## GOAL OF THE EXERCISE
Please copy out the entries below exactly, beginning with the line that contains "Definition active_state (s" and ending with the line that contains "s = UNKNOWN_STATE \/ s = PASSIVE_PRIMARY", and include nothing outside that span.

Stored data

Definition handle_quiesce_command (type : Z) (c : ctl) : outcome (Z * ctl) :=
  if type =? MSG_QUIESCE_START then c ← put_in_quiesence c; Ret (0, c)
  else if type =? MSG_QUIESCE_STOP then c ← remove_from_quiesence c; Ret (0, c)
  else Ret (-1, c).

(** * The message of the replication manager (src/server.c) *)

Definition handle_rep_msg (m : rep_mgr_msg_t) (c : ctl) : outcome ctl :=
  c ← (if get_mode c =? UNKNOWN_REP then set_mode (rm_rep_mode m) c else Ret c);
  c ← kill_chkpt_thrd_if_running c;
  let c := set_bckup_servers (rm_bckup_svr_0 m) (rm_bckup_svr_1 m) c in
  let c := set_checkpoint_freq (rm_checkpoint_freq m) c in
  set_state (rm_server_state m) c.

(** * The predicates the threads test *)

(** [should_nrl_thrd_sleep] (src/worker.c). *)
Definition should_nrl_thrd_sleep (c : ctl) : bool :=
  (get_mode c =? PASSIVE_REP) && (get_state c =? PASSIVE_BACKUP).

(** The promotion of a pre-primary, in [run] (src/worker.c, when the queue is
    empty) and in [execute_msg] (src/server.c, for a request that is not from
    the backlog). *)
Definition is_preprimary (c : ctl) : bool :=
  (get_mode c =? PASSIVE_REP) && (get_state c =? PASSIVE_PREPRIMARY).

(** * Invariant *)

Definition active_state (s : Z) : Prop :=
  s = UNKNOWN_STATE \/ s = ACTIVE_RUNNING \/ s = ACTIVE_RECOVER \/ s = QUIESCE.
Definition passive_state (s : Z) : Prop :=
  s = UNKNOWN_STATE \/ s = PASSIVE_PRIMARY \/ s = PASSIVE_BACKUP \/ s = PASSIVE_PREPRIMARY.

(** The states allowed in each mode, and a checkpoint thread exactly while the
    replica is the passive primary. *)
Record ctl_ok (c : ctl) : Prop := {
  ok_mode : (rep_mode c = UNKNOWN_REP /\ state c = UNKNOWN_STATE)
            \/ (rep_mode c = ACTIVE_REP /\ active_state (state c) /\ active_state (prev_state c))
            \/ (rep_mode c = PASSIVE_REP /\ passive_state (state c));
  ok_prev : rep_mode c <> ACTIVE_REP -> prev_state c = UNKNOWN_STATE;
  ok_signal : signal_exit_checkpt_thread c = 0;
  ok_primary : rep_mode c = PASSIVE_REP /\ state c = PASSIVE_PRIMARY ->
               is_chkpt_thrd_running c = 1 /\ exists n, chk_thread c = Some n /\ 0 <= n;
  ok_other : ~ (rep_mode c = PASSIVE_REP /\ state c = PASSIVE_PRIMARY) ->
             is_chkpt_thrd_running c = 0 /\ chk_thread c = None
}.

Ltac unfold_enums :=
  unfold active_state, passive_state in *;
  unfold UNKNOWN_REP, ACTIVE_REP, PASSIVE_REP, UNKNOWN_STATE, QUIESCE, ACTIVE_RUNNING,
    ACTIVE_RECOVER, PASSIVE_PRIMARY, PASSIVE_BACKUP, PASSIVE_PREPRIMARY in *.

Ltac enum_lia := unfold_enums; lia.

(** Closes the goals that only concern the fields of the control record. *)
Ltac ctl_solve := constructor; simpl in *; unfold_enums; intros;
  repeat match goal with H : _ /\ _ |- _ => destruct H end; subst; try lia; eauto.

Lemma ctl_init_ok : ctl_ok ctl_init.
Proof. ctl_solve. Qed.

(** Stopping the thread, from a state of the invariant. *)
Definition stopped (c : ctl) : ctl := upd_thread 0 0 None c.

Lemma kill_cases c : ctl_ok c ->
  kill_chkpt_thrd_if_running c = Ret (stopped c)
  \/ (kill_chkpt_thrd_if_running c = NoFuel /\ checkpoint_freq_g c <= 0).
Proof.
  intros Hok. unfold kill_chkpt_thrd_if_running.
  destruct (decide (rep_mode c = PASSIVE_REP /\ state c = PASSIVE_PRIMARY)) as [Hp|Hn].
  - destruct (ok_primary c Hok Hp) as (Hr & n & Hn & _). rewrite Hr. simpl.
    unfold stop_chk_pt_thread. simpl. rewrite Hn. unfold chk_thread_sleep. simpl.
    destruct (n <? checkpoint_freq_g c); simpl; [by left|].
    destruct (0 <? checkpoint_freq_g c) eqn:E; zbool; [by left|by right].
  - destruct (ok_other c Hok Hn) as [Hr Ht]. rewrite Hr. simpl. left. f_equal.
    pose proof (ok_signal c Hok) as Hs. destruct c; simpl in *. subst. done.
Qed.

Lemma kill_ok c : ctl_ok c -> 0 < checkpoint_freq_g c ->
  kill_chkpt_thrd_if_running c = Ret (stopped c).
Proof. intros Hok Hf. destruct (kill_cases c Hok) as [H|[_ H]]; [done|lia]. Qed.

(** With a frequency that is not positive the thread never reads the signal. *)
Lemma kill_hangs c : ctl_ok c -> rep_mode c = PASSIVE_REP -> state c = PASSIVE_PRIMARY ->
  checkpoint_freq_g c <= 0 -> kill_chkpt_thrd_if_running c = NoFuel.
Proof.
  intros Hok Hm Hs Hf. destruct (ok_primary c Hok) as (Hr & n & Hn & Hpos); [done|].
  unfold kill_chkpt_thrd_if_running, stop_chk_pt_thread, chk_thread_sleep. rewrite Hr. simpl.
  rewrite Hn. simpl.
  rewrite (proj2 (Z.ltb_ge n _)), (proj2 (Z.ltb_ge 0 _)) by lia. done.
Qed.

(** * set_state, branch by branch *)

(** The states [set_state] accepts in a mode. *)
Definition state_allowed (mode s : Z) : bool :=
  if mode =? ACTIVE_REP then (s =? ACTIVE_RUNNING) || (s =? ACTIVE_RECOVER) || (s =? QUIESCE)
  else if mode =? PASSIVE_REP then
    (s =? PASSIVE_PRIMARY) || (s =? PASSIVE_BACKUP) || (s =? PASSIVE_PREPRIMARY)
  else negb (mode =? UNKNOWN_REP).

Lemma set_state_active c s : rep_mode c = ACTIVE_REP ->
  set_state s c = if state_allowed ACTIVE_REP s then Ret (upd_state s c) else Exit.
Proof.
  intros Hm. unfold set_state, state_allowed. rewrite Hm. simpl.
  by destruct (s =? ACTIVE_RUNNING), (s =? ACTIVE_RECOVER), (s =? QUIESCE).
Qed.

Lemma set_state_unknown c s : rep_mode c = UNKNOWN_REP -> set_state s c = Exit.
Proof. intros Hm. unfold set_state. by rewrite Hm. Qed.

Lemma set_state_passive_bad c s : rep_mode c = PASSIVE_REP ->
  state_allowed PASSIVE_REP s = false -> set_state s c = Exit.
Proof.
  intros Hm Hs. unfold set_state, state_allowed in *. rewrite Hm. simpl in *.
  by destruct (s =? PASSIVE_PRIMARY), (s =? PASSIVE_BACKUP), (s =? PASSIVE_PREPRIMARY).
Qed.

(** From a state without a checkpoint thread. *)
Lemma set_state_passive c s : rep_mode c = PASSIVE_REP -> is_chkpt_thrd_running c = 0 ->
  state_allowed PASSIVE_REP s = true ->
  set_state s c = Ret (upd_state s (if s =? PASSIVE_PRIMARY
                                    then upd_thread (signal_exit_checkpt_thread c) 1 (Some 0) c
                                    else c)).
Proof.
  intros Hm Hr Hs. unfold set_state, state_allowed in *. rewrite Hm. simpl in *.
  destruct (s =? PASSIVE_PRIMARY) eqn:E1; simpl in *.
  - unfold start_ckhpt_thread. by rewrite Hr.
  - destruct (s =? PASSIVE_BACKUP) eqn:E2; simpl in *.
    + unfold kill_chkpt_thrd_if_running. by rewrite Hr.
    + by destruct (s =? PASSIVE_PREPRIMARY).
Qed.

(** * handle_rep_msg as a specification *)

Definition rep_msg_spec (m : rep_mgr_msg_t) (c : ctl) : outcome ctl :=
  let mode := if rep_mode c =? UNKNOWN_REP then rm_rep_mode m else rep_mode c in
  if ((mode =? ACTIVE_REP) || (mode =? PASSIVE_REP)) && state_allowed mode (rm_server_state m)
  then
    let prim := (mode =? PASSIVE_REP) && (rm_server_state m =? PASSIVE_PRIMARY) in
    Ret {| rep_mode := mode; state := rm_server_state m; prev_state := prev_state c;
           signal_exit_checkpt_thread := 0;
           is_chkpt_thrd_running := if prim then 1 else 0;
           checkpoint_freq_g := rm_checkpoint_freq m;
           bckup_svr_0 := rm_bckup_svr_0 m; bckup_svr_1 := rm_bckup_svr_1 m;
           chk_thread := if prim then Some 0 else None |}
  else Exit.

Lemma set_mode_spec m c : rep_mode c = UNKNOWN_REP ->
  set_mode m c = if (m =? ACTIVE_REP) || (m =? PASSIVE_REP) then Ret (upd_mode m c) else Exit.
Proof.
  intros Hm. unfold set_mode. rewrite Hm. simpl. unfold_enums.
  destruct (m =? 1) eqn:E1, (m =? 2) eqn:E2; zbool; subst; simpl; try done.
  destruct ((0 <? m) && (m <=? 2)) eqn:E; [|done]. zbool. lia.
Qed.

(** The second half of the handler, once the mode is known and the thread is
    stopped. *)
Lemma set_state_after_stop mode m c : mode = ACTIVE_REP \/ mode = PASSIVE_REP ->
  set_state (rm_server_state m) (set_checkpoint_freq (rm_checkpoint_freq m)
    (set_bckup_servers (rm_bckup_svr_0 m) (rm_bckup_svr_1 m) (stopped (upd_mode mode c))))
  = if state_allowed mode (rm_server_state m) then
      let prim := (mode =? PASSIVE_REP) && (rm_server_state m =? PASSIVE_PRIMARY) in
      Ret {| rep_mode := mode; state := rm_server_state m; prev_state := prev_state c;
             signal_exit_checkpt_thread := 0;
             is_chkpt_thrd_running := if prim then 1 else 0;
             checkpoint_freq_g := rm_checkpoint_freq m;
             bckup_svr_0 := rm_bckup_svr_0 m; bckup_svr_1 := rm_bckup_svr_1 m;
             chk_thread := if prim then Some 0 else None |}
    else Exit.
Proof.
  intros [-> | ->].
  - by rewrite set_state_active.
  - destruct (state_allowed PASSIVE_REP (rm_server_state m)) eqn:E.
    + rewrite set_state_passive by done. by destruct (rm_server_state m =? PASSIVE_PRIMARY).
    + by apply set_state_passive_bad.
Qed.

## TASK ANSWER
Definition active_state (s : Z) : Prop :=
  s = UNKNOWN_STATE \/ s = ACTIVE_RUNNING \/ s = ACTIVE_RECOVER \/ s = QUIESCE.
Definition passive_state (s : Z) : Prop :=
  s = UNKNOWN_STATE \/ s = PASSIVE_PRIMARY \/ s = PASSIVE_BACKUP \/ s = PASSIVE_PREPRIMARY.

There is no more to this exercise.